Ho, ho, oh noooo. Holiday marketing is in swing, and we’ve already witnessed more than one brand display some pretty serious PR fails this season, giving us plenty to learn from.
‘Tis the season…for holiday PR fails. The marketing hype around the final months of the year are a double-edged sword: while some ads become a tradition, looked forward to by consumers, the increased attention also means that missteps stick out like sore thumbs.
Interestingly, one of the biggest backlashes against holiday marketing so far this year has actually been a PR win. Starbucks’ now infamous #RedCups might have infuriated a niche group, but the buzz around the “anti-Christmas” design was more than likely a boon for the brand, who also encouraged a huge amount of young consumers showing their love for the cups on social. But not all brands have been as lucky with their holiday marketing scandals.
Bloomingdale’s came under fire last week for an ad in their holiday catalog that included the copy, “Spike Your Best Friend’s Eggnog When They’re Not Looking.” Oh, Bloomingdale’s, what happened here? Not only did the copy remind readers of a date rape scenario, the imagery included was a male model looking sideways, unsmiling at an aware, laughing female model. Oops. The internet responded with outrage, calling the brand out for its “creepy” and “inappropriate” ad.
Lesson learned: We can’t believe we have to say this, but anything that hints at such a serious issue should never make it into a campaign, as Budweiser showed earlier this year. When it comes to representations of gender and/or flirtation, proceed with caution—if there is even a chance that your copy could be interpreted as an encouragement of sexual assault, shut it down.
Bloomingdale’s did listen and react, issuing this apology on Twitter: “We heard your feedback about our catalog copy, which was inappropriate and in poor taste. Bloomingdale’s sincerely apologizes.” However, that apology wasn’t enough for many observers, who wondered why a bigger gesture wasn’t made, and suggested that the retailer donate to an organization that helps sexual assault victims.
Lesson learned: Young consumers are used to hearing brands say “sorry,” they now expect real action to be made if you want them to take your regret sincerely.
While Bloomingdale’s has been mopping up their spiked eggnog mess, other retailers have been facing public criticism for holiday products that are being called insensitive. A holiday sweater from Target began to appear on Twitter in early November, but not because shoppers loved it. The sweater reads “O.C.D. Obsessive Christmas Disorder,” and many—some who suffer from O.C.D themselves—have accused the brand of making a joke out of a serious disorder. The brand’s Facebook was quickly filled with messages about the offending item. Target has apologized, but does not plan to pull the item out of stores. Unlike Nordstrom, which has already yanked their own holiday sweater blunder—a Hannukah apparel item that read “Hanukkah J.A.P.” (Jewish American Princess).

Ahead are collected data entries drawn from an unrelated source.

(** [analyzeImageMetadata(buffer)], up to the signals, which
    [metadata_signals] builds from this scan. *)
Definition analyzeImageMetadata (buffer : list Z) : MetadataScan :=
  let app1 := if is_jpeg buffer then find_app1 (length buffer) buffer 2 else None in
  let jpegSoftware :=
    match app1 with
    | Some offset =>
        detect_software
          (slice buffer (Z.to_nat offset) (Nat.min (Z.to_nat offset + 500) (length buffer)))
    | None => None
    end in
  let pngStr := slice buffer 0 (Nat.min 2000 (length buffer)) in
  let pngText :=
    is_png buffer && (includes pngStr (codes "tEXt") || includes pngStr (codes "iTXt")) in
  let pngEdited :=
    is_png buffer
    && (includes (toLowerCase pngStr) (codes "photoshop")
        || includes (toLowerCase pngStr) (codes "gimp")) in
  {| exifPresent := bool_decide (is_Some app1) || pngText;
     hasBeenEdited := bool_decide (is_Some jpegSoftware) || pngEdited;
     compressionAnomalies :=
       if is_jpeg buffer then (2 <? quantTableCount buffer)%nat else false;
     softwareUsed :=
       if pngEdited
       then Some (if includes pngStr (codes "Photoshop") then "Adobe Photoshop" else "GIMP")
       else jpegSoftware |}.

(** A byte buffer: every element is a byte. *)
Definition bytes_ok (buffer : list Z) : Prop := Forall (fun b => (0 <= b < 256)%Z) buffer.

(** A JPEG whose APP1 segment follows the start-of-image marker. *)
Definition exif_jpeg (rest : list Z) : list Z := (255 :: 216 :: 255 :: 225 :: rest)%Z.

(** The first 500 bytes, from the APP1 marker on, in lower case. *)
Definition exif_window (rest : list Z) : list Z :=
  toLowerCase (take 500 (255 :: 225 :: rest))%Z.

End ImageMetadata.

(* ===================================================================== *)
(** * Properties                                                          *)
(* ===================================================================== *)

(** ** Facts about the number model *)

Module JSFacts.

Import Spec.

Lemma Qltb_lt x y : Qltb x y = true <-> x < y.
Proof.
  unfold Qltb. rewrite negb_true_iff, <- not_true_iff_false, Qle_bool_iff.
  split; [apply Qnot_le_lt | apply Qlt_not_le].
Qed.

Lemma Qltb_ge x y : Qltb x y = false <-> y <= x.
Proof.
  unfold Qltb. rewrite negb_false_iff, Qle_bool_iff. reflexivity.
Qed.

Lemma Qeqb_false_pos q : 0 < q -> Qeq_bool q 0 = false.
Proof.
  intros H. apply not_true_iff_false. rewrite Qeq_bool_iff. lra.
Qed.






Lemma add_pos_fin a b : (a = Fin 0 \/ pos_fin a) -> pos_fin b -> pos_fin (a + b)%js.
Proof.
  intros [->|(x & -> & Hx)] (y & -> & Hy); eexists; (split; [reflexivity|]);
    rewrite Qred_correct; lra.
Qed.

Lemma pos_fin_gt a : pos_fin a -> (a >? Fin 0)%js = true.
Proof. intros (q & -> & Hq). apply Qltb_lt. exact Hq. Qed.




End JSFacts.

(** ** Rounding to a double *)

Module DoubleFacts.

Lemma round_half_even_near x :
  x - (1 # 2) <= inject_Z (round_half_even x) <= x + (1 # 2).
Proof.
  unfold round_half_even.
  pose proof (Qfloor_le x) as Hlo. pose proof (Qlt_floor x) as Hhi.
  rewrite inject_Z_plus in Hhi. change (inject_Z 1) with 1 in Hhi.
  destruct (Qcompare_spec (x - inject_Z (Qfloor x)) (1 # 2)) as [Heq | Hlt | Hgt].
  - destruct (Z.even (Qfloor x)); [|rewrite inject_Z_plus; change (inject_Z 1) with 1]; lra.
  - lra.
  - rewrite inject_Z_plus. change (inject_Z 1) with 1. lra.
Qed.

Lemma round_half_even_nonneg x : 0 <= x -> (0 <= round_half_even x)%Z.
Proof.
  intros Hx. assert (Hf : (0 <= Qfloor x)%Z)
    by (change 0%Z with (Qfloor 0); apply Qfloor_resp_le, Hx).
  unfold round_half_even.
  destruct (Qcompare _ _); [destruct (Z.even _)| |]; lia.
Qed.

Lemma pow2_nonneg_exponent k : (0 <= k)%Z -> pow2 k = inject_Z (2 ^ k).
Proof. intros Hk. unfold pow2. destruct (Z.leb_spec 0 k); [reflexivity | lia]. Qed.

Lemma pow2_neg_exponent e : (e < 0)%Z -> pow2 e = 1 / inject_Z (2 ^ (- e)).
Proof. intros He. unfold pow2. destruct (Z.leb_spec 0 e); [lia | reflexivity]. Qed.

Lemma inject_pow2_pos k : (0 <= k)%Z -> 0 < inject_Z (2 ^ k).
Proof.
  intros Hk. change 0 with (inject_Z 0). rewrite <- Zlt_Qlt. apply Z.pow_pos_nonneg; lia.
Qed.

Lemma inject_pow2_mono j k : (0 <= j <= k)%Z -> inject_Z (2 ^ j) <= inject_Z (2 ^ k).
Proof. intros H. rewrite <- Zle_Qle. apply Z.pow_le_mono_r; lia. Qed.

(** A positive number below [2 ^ k] lies in a binade below [k]. *)
Lemma binade_below q k :
  0 < q -> (0 <= k)%Z -> q < inject_Z (2 ^ k) -> (binade q <= k - 1)%Z.
Proof.
  intros Hpos Hk Hq. unfold binade.
  set (e0 := (Z.log2 (Qnum q) - Z.log2 (Z.pos (Qden q)))%Z).
  destruct (Z_lt_le_dec e0 k) as [Hlow | Hhigh]; [destruct (Qltb _ _); lia|].
  destruct (Z.eq_dec e0 k) as [Heq | Hne].
  - rewrite Heq, (pow2_nonneg_exponent k Hk).
    rewrite (proj2 (JSFacts.Qltb_lt _ _) Hq). lia.
  - exfalso. destruct q as [n d]. cbn [Qnum Qden] in *.
    assert (Hn : (0 < n)%Z) by (unfold Qlt in Hpos; cbn in Hpos; lia).
    pose proof (Z.log2_spec n Hn) as [Ha _].
    pose proof (Z.log2_spec (Z.pos d) ltac:(lia)) as [_ Hb].
    pose proof (Z.log2_nonneg (Z.pos d)) as Hb0.
    set (a := Z.log2 n) in *. set (b := Z.log2 (Z.pos d)) in *.
    assert (Hpow : (2 ^ (b + k + 1) <= 2 ^ a)%Z) by (apply Z.pow_le_mono_r; lia).
    replace (b + k + 1)%Z with (k + Z.succ b)%Z in Hpow by lia.
    rewrite Z.pow_add_r in Hpow by lia.
    unfold Qlt in Hq. cbn [Qnum Qden inject_Z] in Hq.
    assert (HK : (0 < 2 ^ k)%Z) by (apply Z.pow_pos_nonneg; lia).
    nia.
Qed.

Lesson learned: Some may look at these sweaters and think, “what’s the big deal?” But the time for thinking everyone is just too sensitive has passed. Millennials grew up during first wave PC culture, and according to Neil Howe their love of the politically correct is “a symptom of the much bigger movement underway to push the culture at large in a kinder, gentler direction.” At the same time, thanks to the internet, what once might have upset a small group of shoppers can now turn into a mass backlash. What might be tongue-in-cheek or light-hearted in intent can be interpretted much differently, and it’s often the offended who control the story in the end. Put all products and messaging through a simple test: will this hurt anyone’s feelings? If the answer is yes, it might be better to leave it off the shelf…or risk being in that warm holiday spotlight for the wrong reasons.